[Opening ENTRIES PROVIDED section]
(* ===== verification/MpiCt.v ===== *)
(** The constant-time functions on multi-precision integers
    (mbedtls/library/constant_time.c) and the table look-up of bignum.c that is
    built on them.  A sign passes through [unsigned] and back to [int]. *)
From S2P Require Import Prelude Words ConstantTime Limbs Bignum.
From stdpp Require Import list.
#[local] Open Scope Z_scope.

Module MpiCt.
Import ConstantTime Bignum.

(** ** Operations *)

(** [(int) mbedtls_ct_uint_if(condition, s1, s0)] of two signs. *)
Definition sign_if (condition s1 s0 : Z) : Z := s32 (mbedtls_ct_uint_if condition (u32 s1) (u32 s0)).

Definition mbedtls_mpi_safe_cond_assign (X Y : mpi) (assign : Z) : result mpi :=
  let limb_mask := mbedtls_ct_mpi_uint_mask assign in
  X ← mbedtls_mpi_grow X (n Y);
  let l := mbedtls_ct_mpi_uint_cond_assign (p X) (p Y) assign in
  Ok (mkMpi (sign_if assign (s Y) (s X))
        (take (n Y) l ++ map (fun x => Z.land x (bitnot 64 limb_mask)) (drop (n Y) l))).

(** A limb of [X] and of [Y] after the swap. *)
Definition swap_limb (limb_mask x y : Z) : Z := Z.lor (Z.land x (bitnot 64 limb_mask)) (Z.land y limb_mask).

Definition mbedtls_mpi_safe_cond_swap (X Y : mpi) (swap : Z) : result (mpi * mpi) :=
  let limb_mask := mbedtls_ct_mpi_uint_mask swap in
  X ← mbedtls_mpi_grow X (n Y);
  Y ← mbedtls_mpi_grow Y (n X);
  Ok (mkMpi (sign_if swap (s Y) (s X)) (zip_with (swap_limb limb_mask) (p X) (p Y)),
      mkMpi (sign_if swap (s X) (s Y)) (zip_with (swap_limb limb_mask) (p Y) (p X))).

(** The loop from limb [i - 1] down, with [*ret] and [done]. *)
Fixpoint lt_loop (x y : list Z) (X_is_negative ret done : Z) (i : nat) : Z :=
  match i with
  | O => ret
  | S i =>
      let cond := mbedtls_ct_mpi_uint_lt (nth i y 0) (nth i x 0) in
      let ret := Z.lor ret (Z.land (Z.land cond (1 - done)) X_is_negative) in
      let done := Z.lor done cond in
      let cond := mbedtls_ct_mpi_uint_lt (nth i x 0) (nth i y 0) in
      let ret := Z.lor ret (Z.land (Z.land cond (1 - done)) (1 - X_is_negative)) in
      let done := Z.lor done cond in
      lt_loop x y X_is_negative ret done i
  end.

Definition mbedtls_mpi_lt_mpi_ct (X Y : mpi) : result Z :=
  if negb (n X =? n Y)%nat then Err MBEDTLS_ERR_MPI_BAD_INPUT_DATA
  else
    let X_is_negative := Z.shiftr (Z.land (s X) 2) 1 in
    let Y_is_negative := Z.shiftr (Z.land (s Y) 2) 1 in
    let cond := Z.lxor X_is_negative Y_is_negative in
    Ok (lt_loop (p X) (p Y) X_is_negative (Z.land cond X_is_negative) cond (n X)).

(** [for (size_t i = 0; i < T_size; i++)] from [i] on. *)
Fixpoint select_from (R : mpi) (T : list mpi) (i idx : nat) : result mpi :=
  match T with
  | [] => Ok R
  | Y :: T =>
      R ← mbedtls_mpi_safe_cond_assign R Y (mbedtls_ct_size_bool_eq (Z.of_nat i) (Z.of_nat idx));
      select_from R T (S i) idx
  end.

Definition mpi_select (R : mpi) (T : list mpi) (T_size idx : nat) : result mpi := select_from R (take T_size T) 0 idx.

(** ** Properties *)

Lemma sign_if_ok (b : bool) x y : x = 1 \/ x = -1 -> y = 1 \/ y = -1 -> sign_if (Z.b2z b) x y = if b then x else y.
Proof. intros [->| ->] [->| ->]; by destruct b. Qed.

Lemma mask_b2z (b : bool) : mbedtls_ct_mpi_uint_mask (Z.b2z b) = if b then radix - 1 else 0.
Proof. by destruct b. Qed.

Lemma land_keep (b : bool) x : limb x -> Z.land x (bitnot 64 (if b then radix - 1 else 0)) = if b then 0 else x.
Proof.
  intros Hx. destruct b; [change (bitnot 64 (radix - 1)) with 0; apply Z.land_0_r|].
  change (bitnot 64 0) with (2 ^ 64 - 1). rewrite Z.land_comm. by apply (land_all_ones 64).
Qed.

Lemma land_take (b : bool) x : limb x -> Z.land x (if b then radix - 1 else 0) = if b then x else 0.
Proof.
  intros Hx. destruct b; [|apply Z.land_0_r]. rewrite Z.land_comm. by apply (land_all_ones 64).
Qed.

Lemma swap_limb_ok (b : bool) x y : limb x -> limb y -> swap_limb (if b then radix - 1 else 0) x y = if b then y else x.
Proof. intros Hx Hy. unfold swap_limb. rewrite land_keep, land_take by done. destruct b; [apply Z.lor_0_l|apply Z.lor_0_r]. Qed.

Lemma cond_assign_ok (b : bool) dest src : limbs_ok dest -> limbs_ok src -> (length src <= length dest)%nat ->
  mbedtls_ct_mpi_uint_cond_assign dest src (Z.b2z b) = if b then src ++ drop (length src) dest else dest.
Proof.
  intros Hd Hs Hl. unfold mbedtls_ct_mpi_uint_cond_assign.
  assert (E : wrap 64 (- Z.b2z b) = if b then radix - 1 else 0) by (by destruct b). rewrite E. clear E.
  assert (Z1 : zip_with (fun d s => Z.lor (Z.land s (if b then radix - 1 else 0)) (Z.land d (bitnot 64 (if b then radix - 1 else 0)))) dest src =
    if b then src else take (length src) dest).
  { revert dest Hd Hl. induction Hs as [|y src Hy Hs IH]; intros [|x dest] Hd Hl; cbn [length] in Hl; try lia; [by destruct b..|].
    inversion Hd as [|? ? Hx Hd']; subst. cbn [zip_with length take]. rewrite IH by (done || lia). rewrite land_keep, land_take by done.
    destruct b; [by rewrite Z.lor_0_r|by rewrite Z.lor_0_l]. }
  rewrite Z1. destruct b; [done|apply take_drop].
Qed.

Lemma safe_cond_assign_ok X Y (b : bool) : wf X -> wf Y -> Z.of_nat (n Y) <= MBEDTLS_MPI_MAX_LIMBS ->
  exists X', mbedtls_mpi_safe_cond_assign X Y (Z.b2z b) = Ok X' /\ wf X' /\ s X' = s (if b then Y else X) /\
    mag (p X') = mag (p (if b then Y else X)) /\ n X' = Nat.max (n X) (n Y).
Proof.
  intros WX WY Hm. unfold mbedtls_mpi_safe_cond_assign. destruct (grow_ok X (n Y) WX Hm) as (X1 & -> & W1 & S1 & M1 & N1).
  cbn [mbind result_bind]. pose proof W1 as [Hs1 Hl1]. pose proof WY as [HsY HlY].
  rewrite cond_assign_ok, mask_b2z by (try done; unfold n in *; lia). rewrite sign_if_ok by done.
  eexists. split; [reflexivity|]. unfold n in *. unfold wf. cbn [s p].
  assert (Map : forall l, limbs_ok l -> map (fun x => Z.land x (bitnot 64 (if b then radix - 1 else 0))) l = if b then repeat 0 (length l) else l).
  { intros l. induction 1 as [|x l Hx Hl IH]; [by destruct b|]. cbn [map length repeat]. rewrite IH, land_keep by done. by destruct b. }
  destruct b.
  - rewrite take_app_length, drop_app_length. rewrite Map by auto with limbs. rewrite mag_app_zeros.
    split; [split; [done|apply limbs_app; auto with limbs]|]. split; [done|]. split; [done|].
    rewrite length_app, repeat_length, length_drop. lia.
  - rewrite Map by auto with limbs. rewrite take_drop. split; [by split|]. split; [done|]. split; [done|]. lia.
Qed.

Lemma safe_cond_swap_ok X Y (b : bool) : wf X -> wf Y -> Z.of_nat (Nat.max (n X) (n Y)) <= MBEDTLS_MPI_MAX_LIMBS ->
  exists X' Y', mbedtls_mpi_safe_cond_swap X Y (Z.b2z b) = Ok (X', Y') /\ wf X' /\ wf Y' /\
    val X' = val (if b then Y else X) /\ val Y' = val (if b then X else Y) /\ n X' = Nat.max (n X) (n Y) /\ n Y' = Nat.max (n X) (n Y).
Proof.
  intros WX WY Hm. unfold mbedtls_mpi_safe_cond_swap. destruct (grow_ok X (n Y) WX ltac:(lia)) as (X1 & -> & W1 & S1 & M1 & N1).
  cbn [mbind result_bind]. destruct (grow_ok Y (n X1) WY ltac:(lia)) as (Y1 & -> & W2 & S2 & M2 & N2). cbn [mbind result_bind].
  pose proof W1 as [Hs1 Hl1]. pose proof W2 as [Hs2 Hl2]. rewrite mask_b2z, !sign_if_ok by done.
  assert (Zip : forall x y, limbs_ok x -> limbs_ok y -> length x = length y -> zip_with (swap_limb (if b then radix - 1 else 0)) x y = if b then y else x).
  { intros x y Hx. revert y. induction Hx as [|a x Ha Hx IH]; intros [|c y] Hy E; try discriminate; [by destruct b|]. inversion Hy; subst.
    cbn [zip_with]. rewrite IH, swap_limb_ok by (try done; cbn in E; lia). by destruct b. }
  unfold n in *. rewrite !Zip by (try done; lia). eexists _, _. split; [reflexivity|]. unfold wf, val. cbn [s p].
  destruct b; split_and!; try done; rewrite ?S1, ?S2, ?M1, ?M2; try done; lia.
Qed.

(** The bits of [lt_loop] as booleans. *)
Lemma lt_loop_ok x y (xn ret done : bool) : limbs_ok x -> limbs_ok y -> forall i, (i <= length x)%nat -> (i <= length y)%nat ->
  lt_loop x y (Z.b2z xn) (Z.b2z ret) (Z.b2z done) i =
    Z.b2z (ret || (negb done && (if xn then mag (take i y) <? mag (take i x) else mag (take i x) <? mag (take i y)))).
Proof.
  intros Hx Hy i. revert ret done. induction i as [|i IH]; intros ret done Hi1 Hi2; cbn [lt_loop].
  - rewrite !take_0. cbn [mag]. rewrite Z.ltb_irrefl. destruct xn; by rewrite andb_false_r, orb_false_r.
  - pose proof (limbs_nth x i Hx) as Lx. pose proof (limbs_nth y i Hy) as Ly. rewrite !ct_mpi_uint_lt_eq by done.
    rewrite !mag_take_S by lia. pose proof (mag_range _ (limbs_take i x Hx)) as Rx. pose proof (mag_range _ (limbs_take i y Hy)) as Ry.
    rewrite length_take, Nat.min_l in Rx, Ry by lia. pose proof (radix_pow_pos i) as Pi.
    set (a := nth i x 0) in *. set (c := nth i y 0) in *. set (ma := mag (take i x)) in *. set (mc := mag (take i y)) in *. set (r := radix ^ Z.of_nat i) in *.
    assert (H1 : forall a b : bool, Z.land (Z.b2z a) (Z.b2z b) = Z.b2z (a && b)) by (by intros [] []).
    assert (H2 : forall a b : bool, Z.lor (Z.b2z a) (Z.b2z b) = Z.b2z (a || b)) by (by intros [] []).
    assert (H3 : forall a : bool, 1 - Z.b2z a = Z.b2z (negb a)) by (by intros []).
    rewrite !H3, !H1, !H2, !H3, !H1, !H2. rewrite IH by lia. f_equal.
    destruct (Z.lt_trichotomy a c) as [Hlt|[Heq|Hgt]].
    + rewrite (proj2 (Z.ltb_ge c a)), (proj2 (Z.ltb_lt a c)) by lia. rewrite (proj2 (Z.ltb_ge (mc + r * c) _)), (proj2 (Z.ltb_lt (ma + r * a) _)) by nia.
      by destruct ret, done, xn.
    + rewrite Heq, Z.ltb_irrefl. replace (mc + r * c <? ma + r * c) with (mc <? ma) by (destruct (Z.ltb_spec mc ma), (Z.ltb_spec (mc + r * c) (ma + r * c)); done || lia).
      replace (ma + r * c <? mc + r * c) with (ma <? mc) by (destruct (Z.ltb_spec ma mc), (Z.ltb_spec (ma + r * c) (mc + r * c)); done || lia).
      destruct ret, done, xn; cbn; try done; by destruct (_ <? _).
    + rewrite (proj2 (Z.ltb_lt c a)), (proj2 (Z.ltb_ge a c)) by lia. rewrite (proj2 (Z.ltb_lt (mc + r * c) _)), (proj2 (Z.ltb_ge (ma + r * a) _)) by nia.
      by destruct ret, done, xn.
Qed.

(** The comparison is the one of the limbs with their sign: it is that of the
    values unless both are zero with different signs. *)
Lemma lt_mpi_ct_ok X Y : wf X -> wf Y -> n X = n Y -> (val X = 0 -> val Y = 0 -> s X = s Y) ->
  mbedtls_mpi_lt_mpi_ct X Y = Ok (Z.b2z (val X <? val Y)).
Proof.
  intros [HsX HX] [HsY HY] HN Hz. unfold mbedtls_mpi_lt_mpi_ct. rewrite (proj2 (Nat.eqb_eq _ _) HN). cbn [negb]. f_equal.
  pose proof (mag_nonneg _ HX). pose proof (mag_nonneg _ HY). unfold val in *. unfold n in *.
  pose proof (lt_loop_ok (p X) (p Y)) as L. 
  destruct HsX as [E1|E1], HsY as [E2|E2]; rewrite E1, E2 in *.
  - change (Z.shiftr (Z.land 1 2) 1) with (Z.b2z false). change (Z.lxor (Z.b2z false) (Z.b2z false)) with (Z.b2z false).
    change (Z.land (Z.b2z false) (Z.b2z false)) with (Z.b2z false). rewrite L by (done || lia). rewrite firstn_all, HN, firstn_all. cbn [orb negb andb]. by rewrite !Z.mul_1_l.
  - change (Z.shiftr (Z.land 1 2) 1) with (Z.b2z false). change (Z.shiftr (Z.land (-1) 2) 1) with (Z.b2z true).
    change (Z.lxor (Z.b2z false) (Z.b2z true)) with (Z.b2z true). change (Z.land (Z.b2z true) (Z.b2z false)) with (Z.b2z false).
    rewrite L by (done || lia). cbn [orb negb andb]. rewrite (proj2 (Z.ltb_ge _ _)) by lia. done.
  - change (Z.shiftr (Z.land 1 2) 1) with (Z.b2z false). change (Z.shiftr (Z.land (-1) 2) 1) with (Z.b2z true).
    change (Z.lxor (Z.b2z true) (Z.b2z false)) with (Z.b2z true). change (Z.land (Z.b2z true) (Z.b2z true)) with (Z.b2z true).
    rewrite L by (done || lia). cbn [orb negb andb]. rewrite (proj2 (Z.ltb_lt _ _)) by lia. done.
  - change (Z.shiftr (Z.land (-1) 2) 1) with (Z.b2z true). change (Z.lxor (Z.b2z true) (Z.b2z true)) with (Z.b2z false).
    change (Z.land (Z.b2z false) (Z.b2z true)) with (Z.b2z false). rewrite L by (done || lia). rewrite firstn_all, HN, firstn_all. cbn [orb negb andb].
    destruct (Z.ltb_spec (mag (p Y)) (mag (p X))), (Z.ltb_spec (-1 * mag (p X)) (-1 * mag (p Y))); done || lia.
Qed.

Lemma lt_mpi_ct_sizes X Y : n X <> n Y -> mbedtls_mpi_lt_mpi_ct X Y = Err MBEDTLS_ERR_MPI_BAD_INPUT_DATA.
Proof. intros H. unfold mbedtls_mpi_lt_mpi_ct. by rewrite (proj2 (Nat.eqb_neq _ _) H). Qed.

Lemma select_from_ok idx K : Z.of_nat K <= MBEDTLS_MPI_MAX_LIMBS -> forall T i R, wf R -> Forall wf T -> Forall (fun Y => (n Y <= K)%nat) T -> (n R <= K)%nat ->
  Z.of_nat (i + length T) < 2 ^ 64 -> Z.of_nat idx < 2 ^ 64 ->
  exists R', select_from R T i idx = Ok R' /\ wf R' /\ (n R <= n R' <= K)%nat /\ (forall Y, Y ∈ T -> (n Y <= n R')%nat) /\
    val R' = val (if (i <=? idx)%nat && (idx <? i + length T)%nat then nth (idx - i) T R else R).
Proof.
  intros HK. induction T as [|Y T IH]; intros i R WR WT NT NR Hi Hidx; cbn [select_from].
  - exists R. split_and!; try done; try lia; [by intros Y ?%elem_of_nil|]. cbn [length]. rewrite Nat.add_0_r.
    destruct (Nat.leb_spec i idx), (Nat.ltb_spec idx i); cbn [andb]; done || lia.
  - inversion WT as [|? ? WY WT']; inversion NT as [|? ? NY NT']; subst. cbn [length] in Hi.
    rewrite ct_size_bool_eq_eq by (unfold word; lia).
    destruct (safe_cond_assign_ok R Y (Z.of_nat i =? Z.of_nat idx) WR WY ltac:(lia)) as (R1 & -> & W1 & S1 & M1 & N1). cbn [mbind result_bind].
    assert (V1 : val R1 = val (if Z.of_nat i =? Z.of_nat idx then Y else R)) by (unfold val; by rewrite S1, M1).
    destruct (IH (S i) R1 W1 WT' NT' ltac:(lia) ltac:(lia) Hidx) as (R' & -> & W' & N' & In' & V'). exists R'. split; [done|]. split; [done|]. split; [lia|].
    split. { intros Z [->|HZ]%elem_of_cons; [lia|by apply In']. }
    rewrite V'. cbn [length]. destruct (Z.eqb_spec (Z.of_nat i) (Z.of_nat idx)) as [E|E].
    + assert (i = idx) as <- by lia. rewrite (proj2 (Nat.leb_gt (S i) i)) by lia. cbn [andb]. rewrite (proj2 (Nat.leb_le i i)), (proj2 (Nat.ltb_lt i _)) by lia. cbn [andb].
      by rewrite Nat.sub_diag.
    + destruct (Nat.leb_spec (S i) idx) as [Hle|Hgt].
      * rewrite (proj2 (Nat.leb_le i idx)) by lia. replace (idx <? i + S (length T))%nat with (idx <? S i + length T)%nat by (f_equal; lia).
        cbn [andb]. destruct (Nat.ltb_spec idx (S i + length T)); [|done]. replace (idx - i)%nat with (S (idx - S i)) by lia. cbn [nth].
        f_equal. apply nth_indep. lia.
      * rewrite (proj2 (Nat.leb_gt i idx)) by lia. done.
Qed.

(** The look-up without a secret index: a copy of the entry. *)
Lemma mpi_select_ok R T T_size idx K : wf R -> Forall wf (take T_size T) -> Forall (fun Y => (n Y <= K)%nat) (take T_size T) -> (n R <= K)%nat ->
  Z.of_nat K <= MBEDTLS_MPI_MAX_LIMBS -> (idx < T_size <= length T)%nat -> Z.of_nat (length T) < 2 ^ 64 ->
  exists R', mpi_select R T T_size idx = Ok R' /\ wf R' /\ val R' = val (nth idx T R) /\ (n R <= n R' <= K)%nat /\ (n (nth idx T R) <= n R')%nat.
Proof.
  intros WR WT NT NR HK Hidx Hl. unfold mpi_select. assert (Lt : length (take T_size T) = T_size) by (rewrite length_take; lia).
  destruct (select_from_ok idx K HK (take T_size T) 0 R WR WT NT NR ltac:(lia) ltac:(lia)) as (R' & -> & W' & N' & In' & V').
  exists R'. split; [done|]. split; [done|]. rewrite Lt, Nat.add_0_l, Nat.sub_0_r in V'. rewrite (proj2 (Nat.leb_le 0 idx)), (proj2 (Nat.ltb_lt idx T_size)) in V' by lia.
  cbn [andb] in V'. assert (E : nth idx (take T_size T) R = nth idx T R).
  { rewrite <- (take_drop T_size T) at 2. by rewrite app_nth1 by lia. }
  rewrite E in V'. split; [done|]. split; [lia|]. apply In'. rewrite <- E. apply list_elem_of_In, nth_In. lia.
Qed.

End MpiCt.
[Closing ENTRIES PROVIDED section]
__WHAT TO WORK ON__
Within the listing above, the range opens at the line with "match T with" and closes at the line with "(** ** Properties *)". Reproduce exactly the lines of that range, including both ends.

__OUTPUT FOR THIS EXERCISE__
  match T with
  | [] => Ok R
  | Y :: T =>
      R ← mbedtls_mpi_safe_cond_assign R Y (mbedtls_ct_size_bool_eq (Z.of_nat i) (Z.of_nat idx));
      select_from R T (S i) idx
  end.

Definition mpi_select (R : mpi) (T : list mpi) (T_size idx : nat) : result mpi := select_from R (take T_size T) 0 idx.

(** ** Properties *)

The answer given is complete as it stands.